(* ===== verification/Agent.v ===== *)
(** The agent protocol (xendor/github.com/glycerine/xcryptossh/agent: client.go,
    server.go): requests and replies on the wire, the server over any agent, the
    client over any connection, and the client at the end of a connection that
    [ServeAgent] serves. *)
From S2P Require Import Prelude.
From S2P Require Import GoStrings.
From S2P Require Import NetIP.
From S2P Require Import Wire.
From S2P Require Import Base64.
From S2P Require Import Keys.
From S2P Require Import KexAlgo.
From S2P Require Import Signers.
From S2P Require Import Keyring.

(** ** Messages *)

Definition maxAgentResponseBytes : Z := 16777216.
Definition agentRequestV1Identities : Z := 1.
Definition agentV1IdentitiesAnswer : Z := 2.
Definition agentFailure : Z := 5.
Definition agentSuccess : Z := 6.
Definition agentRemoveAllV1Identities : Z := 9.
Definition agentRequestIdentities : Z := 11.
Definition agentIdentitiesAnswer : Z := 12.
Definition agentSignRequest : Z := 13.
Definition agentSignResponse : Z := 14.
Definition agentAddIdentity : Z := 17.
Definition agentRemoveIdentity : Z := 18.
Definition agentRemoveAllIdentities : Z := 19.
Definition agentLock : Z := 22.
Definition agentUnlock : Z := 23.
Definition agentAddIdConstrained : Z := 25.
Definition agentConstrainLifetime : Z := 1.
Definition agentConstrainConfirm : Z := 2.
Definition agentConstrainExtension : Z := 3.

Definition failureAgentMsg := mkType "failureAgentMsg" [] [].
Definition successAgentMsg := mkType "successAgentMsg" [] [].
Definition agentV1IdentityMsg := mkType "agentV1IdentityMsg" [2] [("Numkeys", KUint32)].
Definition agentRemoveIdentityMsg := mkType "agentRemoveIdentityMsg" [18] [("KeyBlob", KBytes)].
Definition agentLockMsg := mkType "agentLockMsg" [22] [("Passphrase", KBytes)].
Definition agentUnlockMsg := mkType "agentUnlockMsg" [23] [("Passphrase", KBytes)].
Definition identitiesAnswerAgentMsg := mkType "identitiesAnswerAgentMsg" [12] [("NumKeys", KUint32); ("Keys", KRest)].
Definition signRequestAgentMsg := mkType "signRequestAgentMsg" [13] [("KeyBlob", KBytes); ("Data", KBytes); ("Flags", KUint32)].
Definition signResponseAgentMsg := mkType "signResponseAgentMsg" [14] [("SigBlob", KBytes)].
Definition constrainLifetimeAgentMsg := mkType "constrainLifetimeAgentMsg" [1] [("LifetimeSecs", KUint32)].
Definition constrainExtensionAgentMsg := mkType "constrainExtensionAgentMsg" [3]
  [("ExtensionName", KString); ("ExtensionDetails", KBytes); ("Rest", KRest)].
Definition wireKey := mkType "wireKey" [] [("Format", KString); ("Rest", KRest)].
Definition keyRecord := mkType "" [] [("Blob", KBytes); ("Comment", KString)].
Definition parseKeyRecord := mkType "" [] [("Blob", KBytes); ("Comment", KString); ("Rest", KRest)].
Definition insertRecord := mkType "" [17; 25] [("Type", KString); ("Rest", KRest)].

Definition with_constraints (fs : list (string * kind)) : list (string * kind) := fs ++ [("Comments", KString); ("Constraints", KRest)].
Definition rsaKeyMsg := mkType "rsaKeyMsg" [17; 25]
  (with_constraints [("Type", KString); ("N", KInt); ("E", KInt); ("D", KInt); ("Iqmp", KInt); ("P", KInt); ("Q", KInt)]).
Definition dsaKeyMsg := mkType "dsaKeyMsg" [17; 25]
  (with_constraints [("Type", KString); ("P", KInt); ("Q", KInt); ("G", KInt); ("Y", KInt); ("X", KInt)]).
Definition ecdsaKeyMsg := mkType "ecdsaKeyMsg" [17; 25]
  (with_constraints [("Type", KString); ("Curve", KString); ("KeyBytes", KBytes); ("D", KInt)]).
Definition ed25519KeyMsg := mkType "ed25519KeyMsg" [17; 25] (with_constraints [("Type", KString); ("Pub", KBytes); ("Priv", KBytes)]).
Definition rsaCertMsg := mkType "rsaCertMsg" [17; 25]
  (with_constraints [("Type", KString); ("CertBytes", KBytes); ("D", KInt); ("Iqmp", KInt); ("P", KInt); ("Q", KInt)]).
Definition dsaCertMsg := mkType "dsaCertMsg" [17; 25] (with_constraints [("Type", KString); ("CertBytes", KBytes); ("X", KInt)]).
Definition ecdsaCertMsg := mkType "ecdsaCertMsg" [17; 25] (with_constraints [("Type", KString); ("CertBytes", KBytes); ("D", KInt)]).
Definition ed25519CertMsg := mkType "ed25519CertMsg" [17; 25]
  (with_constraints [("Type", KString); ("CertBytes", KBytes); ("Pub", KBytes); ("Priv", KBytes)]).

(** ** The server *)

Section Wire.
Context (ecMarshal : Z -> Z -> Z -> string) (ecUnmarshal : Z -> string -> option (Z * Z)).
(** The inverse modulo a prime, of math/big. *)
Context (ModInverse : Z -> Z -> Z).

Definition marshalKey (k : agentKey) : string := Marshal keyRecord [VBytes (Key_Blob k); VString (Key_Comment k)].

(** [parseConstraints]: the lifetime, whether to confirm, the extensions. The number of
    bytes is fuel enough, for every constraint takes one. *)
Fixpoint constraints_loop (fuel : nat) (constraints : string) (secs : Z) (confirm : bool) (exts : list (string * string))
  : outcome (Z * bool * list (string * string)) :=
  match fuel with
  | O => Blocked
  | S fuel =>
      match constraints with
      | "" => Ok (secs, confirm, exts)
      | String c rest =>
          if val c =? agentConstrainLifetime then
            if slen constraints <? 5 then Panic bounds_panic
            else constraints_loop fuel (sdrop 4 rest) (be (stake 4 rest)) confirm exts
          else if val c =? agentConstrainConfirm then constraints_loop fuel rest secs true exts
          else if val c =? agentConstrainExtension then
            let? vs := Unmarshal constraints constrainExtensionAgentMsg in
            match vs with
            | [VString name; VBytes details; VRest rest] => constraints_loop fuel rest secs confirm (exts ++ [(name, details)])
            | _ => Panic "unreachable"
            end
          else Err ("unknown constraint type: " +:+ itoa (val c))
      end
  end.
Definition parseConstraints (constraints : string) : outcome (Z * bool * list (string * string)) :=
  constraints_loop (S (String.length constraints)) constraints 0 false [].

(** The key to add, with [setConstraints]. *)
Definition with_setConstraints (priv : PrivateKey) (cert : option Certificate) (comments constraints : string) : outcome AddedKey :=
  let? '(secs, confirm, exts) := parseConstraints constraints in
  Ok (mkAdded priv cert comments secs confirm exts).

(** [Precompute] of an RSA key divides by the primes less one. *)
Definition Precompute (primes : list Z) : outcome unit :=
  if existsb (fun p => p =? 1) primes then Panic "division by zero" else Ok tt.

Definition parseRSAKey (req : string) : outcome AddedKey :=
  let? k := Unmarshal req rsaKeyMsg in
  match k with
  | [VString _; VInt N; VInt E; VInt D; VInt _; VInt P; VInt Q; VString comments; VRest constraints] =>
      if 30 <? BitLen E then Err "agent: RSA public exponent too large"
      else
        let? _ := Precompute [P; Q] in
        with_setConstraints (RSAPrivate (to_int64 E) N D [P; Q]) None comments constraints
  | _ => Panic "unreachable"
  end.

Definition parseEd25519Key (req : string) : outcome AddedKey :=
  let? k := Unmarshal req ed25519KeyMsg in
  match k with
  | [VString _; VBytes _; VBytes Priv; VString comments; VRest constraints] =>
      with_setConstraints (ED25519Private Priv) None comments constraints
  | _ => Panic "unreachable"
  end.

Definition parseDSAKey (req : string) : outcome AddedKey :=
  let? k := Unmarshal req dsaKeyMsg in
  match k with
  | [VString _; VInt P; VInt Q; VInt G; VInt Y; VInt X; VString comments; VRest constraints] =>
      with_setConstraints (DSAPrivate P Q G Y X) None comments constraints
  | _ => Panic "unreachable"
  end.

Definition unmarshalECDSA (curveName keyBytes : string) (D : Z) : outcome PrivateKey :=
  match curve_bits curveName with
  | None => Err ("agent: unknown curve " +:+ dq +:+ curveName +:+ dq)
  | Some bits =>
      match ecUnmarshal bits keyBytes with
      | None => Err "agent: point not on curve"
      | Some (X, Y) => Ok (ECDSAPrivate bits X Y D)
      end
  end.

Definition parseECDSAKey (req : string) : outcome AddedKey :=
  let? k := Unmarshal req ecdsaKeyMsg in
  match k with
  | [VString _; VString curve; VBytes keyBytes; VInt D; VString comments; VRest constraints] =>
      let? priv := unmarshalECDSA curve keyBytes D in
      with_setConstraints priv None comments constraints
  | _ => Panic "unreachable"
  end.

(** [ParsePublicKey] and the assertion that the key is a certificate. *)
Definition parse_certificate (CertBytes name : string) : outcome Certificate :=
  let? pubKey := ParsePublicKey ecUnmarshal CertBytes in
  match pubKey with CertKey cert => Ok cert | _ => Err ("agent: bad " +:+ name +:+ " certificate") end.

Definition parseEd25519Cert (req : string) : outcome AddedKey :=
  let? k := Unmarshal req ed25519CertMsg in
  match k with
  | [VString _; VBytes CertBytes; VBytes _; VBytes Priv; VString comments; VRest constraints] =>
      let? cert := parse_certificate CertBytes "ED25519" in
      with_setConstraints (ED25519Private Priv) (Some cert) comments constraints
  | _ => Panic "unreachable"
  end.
___
_Task to carry out_: In the data above, find the line with "Definition dsaCertMsg := mkType" and the line with "else constraints_loop fuel". Retype both, plus every line between them, exactly.

_Solution below_:
Definition dsaCertMsg := mkType "dsaCertMsg" [17; 25] (with_constraints [("Type", KString); ("CertBytes", KBytes); ("X", KInt)]).
Definition ecdsaCertMsg := mkType "ecdsaCertMsg" [17; 25] (with_constraints [("Type", KString); ("CertBytes", KBytes); ("D", KInt)]).
Definition ed25519CertMsg := mkType "ed25519CertMsg" [17; 25]
  (with_constraints [("Type", KString); ("CertBytes", KBytes); ("Pub", KBytes); ("Priv", KBytes)]).

(** ** The server *)

Section Wire.
Context (ecMarshal : Z -> Z -> Z -> string) (ecUnmarshal : Z -> string -> option (Z * Z)).
(** The inverse modulo a prime, of math/big. *)
Context (ModInverse : Z -> Z -> Z).

Definition marshalKey (k : agentKey) : string := Marshal keyRecord [VBytes (Key_Blob k); VString (Key_Comment k)].

(** [parseConstraints]: the lifetime, whether to confirm, the extensions. The number of
    bytes is fuel enough, for every constraint takes one. *)
Fixpoint constraints_loop (fuel : nat) (constraints : string) (secs : Z) (confirm : bool) (exts : list (string * string))
  : outcome (Z * bool * list (string * string)) :=
  match fuel with
  | O => Blocked
  | S fuel =>
      match constraints with
      | "" => Ok (secs, confirm, exts)
      | String c rest =>
          if val c =? agentConstrainLifetime then
            if slen constraints <? 5 then Panic bounds_panic
            else constraints_loop fuel (sdrop 4 rest) (be (stake 4 rest)) confirm exts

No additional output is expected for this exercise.